Another highlight, this one more on the comedic side, happened years ago when I walked into one of the large bookstore chains and found myself on the cover of a featured book on the table closest to the entrance. It was a self-portrait I had taken and licensed through an agency without knowing how it would be used. I was holding the book in my hand and shyly looked around to see if anyone else had noticed that it was me on the cover of this book. Classic moment.
In March of 2020, when Covid shut us all down, I started a project taking Virtual Portraits via video chat. I photographed people all over the world and we exchanged information, laughs and concerns. It quickly became incredibly creative and it landed me an assignment to photograph 17 people for the Washington Post Magazine. So all of a sudden I was video-chatting with and photographing people like Margaret Atwood, Ron Chernow and comedian Russel Peters. I actually got the cover with that story.
The best moments always come out of a mix of a happy-go-lucky attitude and a concentrated push at the right time. Being open to things and then applying your honed skill at full force when the moment presents itself. The tough cookie is that those events can’t be fabricated without losing some of their magic. It is the reason for my push into a fine art direction where I can realize projects I dream up without having to give up anything to fit into someone else’s vision.
Where do you see things going in the next 5-10 years?
Sooner or later, a lot of commercial photography will be replaced by technology. First, the creation of the image and then the image itself. It’s already in full swing and has been for a while. It’s progress and it’s inevitable. Photography as an art form, creative expression through the still image as well as any form of documentary photography, I believe is going to be impactful for some time to come.

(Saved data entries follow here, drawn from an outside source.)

(* ===== verification/Pipeline.v ===== *)
(** From a client's sample to the exported file: the datagram that
    [motionstage-transport-quic] packs, the server that unpacks, applies and
    records it, the file that [stop_recording] writes, and the export that
    [motionstage-export-chan] makes of it. *)

From S2P Require Import Prelude Text Float IndexMap Protocol Model Transform Runtime Media Codec.
From S2P Require Import Recording RecordingSpec RecordingProps Export WebRtc Transport Server.
From S2P Require Import ServerRuntime ServerVideo ServerSpec ServerSessions ServerTake.

Local Open Scope Z_scope.

(** The lines of one frame of a chan export. *)
Definition frame_lines (frame : RecordedFrame) `{UuidFormat} : list string :=
  frame.(rf_attributes) ≫= chan_attribute frame.(rf_timestamp_ns).

Section pipeline.
Context {M : Type → Type} `{!IndexMap Uuid M} {fmt : UuidFormat} {crate : WebRtcCrate}
  {fs : FileSystem} {bm : Bincode RecordingManifest} {bk : Bincode (list RecordingMarker)}
  {bf : Bincode RecordedFrame} {bd : Bincode MotionDatagramEnvelope} {texts : ErrorText}.
Implicit Types s : ServerState M.

(** What a datagram that is ingested while a take runs adds to it. *)
Lemma datagram_frame dg s r u :
  s.(active_recording) = Some r → result (ingest_motion_datagram dg) s = Ok u →
  let s' := exec (ingest_motion_datagram dg) s in
  ∃ attrs, pushes (SDatagram dg) s =
      [PushFrame (mkRecordedFrame dg.(md_timestamp_ns) s'.(runtime).(Runtime.mode) attrs)] ∧
    Forall2 (recorded_value s'.(runtime) dg.(md_device_id)) (update_of_frame <$> dg.(md_updates)) attrs.
Proof.
  intros Hr Hok s'.
  destruct (ingested_frame dg.(md_device_id) (update_of_frame <$> dg.(md_updates)) dg.(md_timestamp_ns)
    (set_metrics (add_datagram s.(metrics)) s) r u Hr Hok) as [f Hf].
  destruct (record_frame_values _ _ _ _ _ Hf) as (Ht & Hm & Hv). exists (rf_attributes f).
  split; [|exact Hv]. unfold pushes. cbn [succeeds success_pushes exec_server]. rewrite Hok. cbn [is_ok].
  unfold batch_frame. fold s'.
  change (exec (ingest_motion_samples _ _ _) _) with s' in Hf. rewrite Hf.
  change (Runtime.mode _) with (Runtime.mode (runtime s')) in Hm. rewrite <-Hm, <-Ht. by destruct f.
Qed.

(** A call of a take leaves a take running. *)
Lemma take_runs ops s r :
  Forall within_take ops → s.(active_recording) = Some r →
  ∃ r', (run_server ops s).(active_recording) = Some r'.
Proof. intros Hops Hr. rewrite ops_record, Hr by done. by eexists. Qed.

(** C7. What a client sends ends up in the export: pack a batch of samples into
    a datagram, let the server unpack and ingest it while a take runs, among any
    other calls before and after, stop the take, read the file back and export
    it. Then the recording has a frame with the client's time stamp, with one
    value for each sample, the value that the stage had for the attribute that
    the sample drives, and the export has the lines of these values in one
    piece, provided the parts of the take fit the 4 GiB that the format has
    for each. *)
Theorem motion_reaches_export id file start stop device t us bs ops1 ops2 s s' m scene :
  let started := exec (start_recording id file start) s in
  let s1 := run_server ops1 started in
  s.(runtime).(active_scene) = Some scene → Forall within_take (ops1 ++ ops2) →
  send_motion_datagram (mkDatagram device t (frame_of_update <$> us)) = Ok bs →
  ∃ dg, recv_motion_datagram bs = Ok dg ∧
  let s2 := exec (ingest_motion_datagram dg) s1 in
  (result (ingest_motion_datagram dg) s1 = Ok () →
   stop_recording stop (run_server ops2 s2) = (s', Ok m) →
   fits (take_writer id scene start stop
     (start_pushes start s ++ all_pushes (ops1 ++ SDatagram dg :: ops2) started)) →
   ∃ content recording frame before after,
     s'.(disk) !! file = Some content ∧ read_recording content = Ok recording ∧
     frame ∈ recording.(file_frames) ∧ frame.(rf_timestamp_ns) = t ∧
     Forall2 (recorded_value s2.(runtime) device) us frame.(rf_attributes) ∧
     chan_lines recording = before ++ frame_lines frame ++ after).
Proof.
  intros started s1 Hscene Hops Hsend.
  destruct (motion_datagram_roundtrip _ _ _ _ Hsend) as (dg & Hdg & <- & <- & Hus & _).
  exists dg. split; [done|]. intros s2 Hok Hstop Hfit.
  apply Forall_app in Hops as [Hops1 Hops2]. set (ops := ops1 ++ SDatagram dg :: ops2) in *.
  assert (run_server ops started = run_server ops2 s2) as Hrun by (unfold ops, run_server; by rewrite foldl_app).
  rewrite <-Hrun in Hstop.
  destruct (take_written id file start stop ops s s' m scene Hscene) as (_ & _ & _ & content & Hc & Hread);
    [by apply Forall_app; split; [|constructor]|done..|].
  fold started in Hread.
  assert (∃ r, started.(active_recording) = Some r) as [r0 Hr0].
  { unfold started. rewrite start_recording_outcome, Hscene. by eexists. }
  destruct (take_runs ops1 started r0 Hops1 Hr0) as [r Hr].
  destruct (datagram_frame dg s1 r () Hr Hok) as (attrs & Hp & Hv). rewrite Hus in Hv. fold s2 in Hp, Hv.
  match type of Hp with _ = [PushFrame ?f] => set (frame := f) in * end.
  assert (∃ before after, (take_writer id scene start stop (start_pushes start s
    ++ all_pushes ops started)).(frames) = before ++ frame :: after) as (before & after & Hfr).
  { rewrite take_frames. unfold ops. rewrite all_pushes_app. cbn [all_pushes]. fold s1. rewrite Hp.
    unfold pushed_frames. rewrite !omap_app. cbn [omap list_omap]. rewrite app_assoc. by do 2 eexists. }
  eexists content, _, frame, _, _. split; [done|]. split; [exact Hread|].
  unfold chan_lines. cbn [file_frames]. rewrite Hfr. split; [apply elem_of_app; right; constructor|].
  split; [done|]. split; [exact Hv|]. by rewrite bind_app.
Qed.
End pipeline.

I’d be surprised if the visual arts industry as a whole isn’t going to make incredible leaps into the digital realm over the next years. I am not going to speculate on what exactly that will look like but, despite being an analog person, I am looking forward to observe and experience it. I believe, following society as a whole, the arts will also undergo a division of digital and analog citizens. We are simply not capable to lead two different lives well. There will be overlap but there will also be division.